# Supplied records:

Lemma np_roll_next {A} (a : list A) (i : nat) :
  (i < length a)%nat →
  np_roll a (-1) !! i = a !! ((i + 1) mod length a)%nat.
Proof.
  intros Hi. unfold np_roll, len.
  destruct (Z.eqb_spec (Z.of_nat (length a)) 0) as [E | E]; [lia | ].
  cbv iota.
  assert ((-1) `mod` Z.of_nat (length a) = Z.of_nat (length a) - 1) as ->.
  { symmetry. apply (Z.mod_unique_pos _ _ (-1)); lia. }
  destruct (Z.eqb_spec (Z.of_nat (length a) - 1) 0) as [E1 | E1].
  - assert (length a = 1%nat) as Hl by lia. rewrite Hl.
    replace i with 0%nat by lia. done.
  - replace (Z.to_nat (Z.of_nat (length a) - (Z.of_nat (length a) - 1))) with 1%nat by lia.
    destruct (decide (i + 1 < length a)%nat) as [Hlt | Hge].
    + rewrite lookup_app_l by (rewrite length_drop; lia).
      rewrite lookup_drop, Nat.mod_small by done. f_equal. lia.
    + assert (i + 1 = length a)%nat as Heq by lia.
      rewrite lookup_app_r by (rewrite length_drop; lia).
      rewrite length_drop, Heq, Nat.Div0.mod_same.
      replace (i - (length a - 1))%nat with 0%nat by lia.
      destruct a; [simpl in Hi; lia | done].
Qed.

(** ** The encoded corpus *)

Lemma maparray_Forall2 `{Countable K} {V} (txt : list K) (d : gmap K V) ids :
  maparray txt d = Ok ids ↔ Forall2 (λ c i, d !! c = Some i) txt ids.
Proof.
  unfold maparray. revert ids. induction txt as [|c txt IH]; intros ids; simpl.
  - split; [intros [= <-]; constructor | by intros ->%Forall2_nil_inv_l].
  - unfold mbind, result_mbind, result_bind, dict_get.
    destruct (d !! c) as [v|] eqn:Hc.
    + destruct (maparray_loop txt d) as [vs|e] eqn:Hr.
      * split.
        -- intros [= <-]. constructor; [done | by apply IH].
        -- intros (i & ids' & Hi & Hall & ->)%Forall2_cons_inv_l.
           apply IH in Hall. by simplify_eq.
      * split; [done | ].
        intros (i & ids' & Hi & Hall & ->)%Forall2_cons_inv_l.
        apply IH in Hall. done.
    + split; [done | ].
      intros (i & ids' & Hi & Hall & ->)%Forall2_cons_inv_l. congruence.
Qed.

Lemma maparray_in_vocab (txt : list char) :
  (∀ c, c ∈ txt → c ∈ rawtxt) →
  ∃ ids, maparray txt let_to_num = Ok ids ∧
         Forall2 (λ c i, num_to_let !! i = Some c) txt ids.
Proof.
  intros Hin.
  assert (∃ ids, Forall2 (λ c i, let_to_num !! c = Some i) txt ids) as [ids Hids].
  { induction txt as [|c txt IH]; [by exists [] | ].
    destruct IH as [ids Hids]; [intros; apply Hin; by right | ].
    destruct (proj2 (let_to_num_is_Some c)) as [i Hi]; [apply Hin; by left | ].
    exists (i :: ids). by constructor. }
  exists ids. split; [by apply maparray_Forall2 | ].
  eapply Forall2_impl; [done | ]. intros c i. by rewrite let_to_num_lookup.
Qed.

Lemma maparray_rawtxt :
  maparray rawtxt let_to_num = Ok X ∧
  Forall2 (λ c i, num_to_let !! i = Some c) rawtxt X.
Proof.
  destruct (maparray_in_vocab rawtxt) as (ids & Hm & Hall); [done | ].
  unfold X. rewrite Hm. done.
Qed.

Lemma X_length : length X = length rawtxt.
Proof. destruct maparray_rawtxt as [_ Hall]. symmetry. by eapply Forall2_length. Qed.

# Problem description:
Those lines above that contain the string "unfold" should be returned.

# The answer:
  intros Hi. unfold np_roll, len.
  unfold maparray. revert ids. induction txt as [|c txt IH]; intros ids; simpl.
  - unfold mbind, result_mbind, result_bind, dict_get.
  unfold X. rewrite Hm. done.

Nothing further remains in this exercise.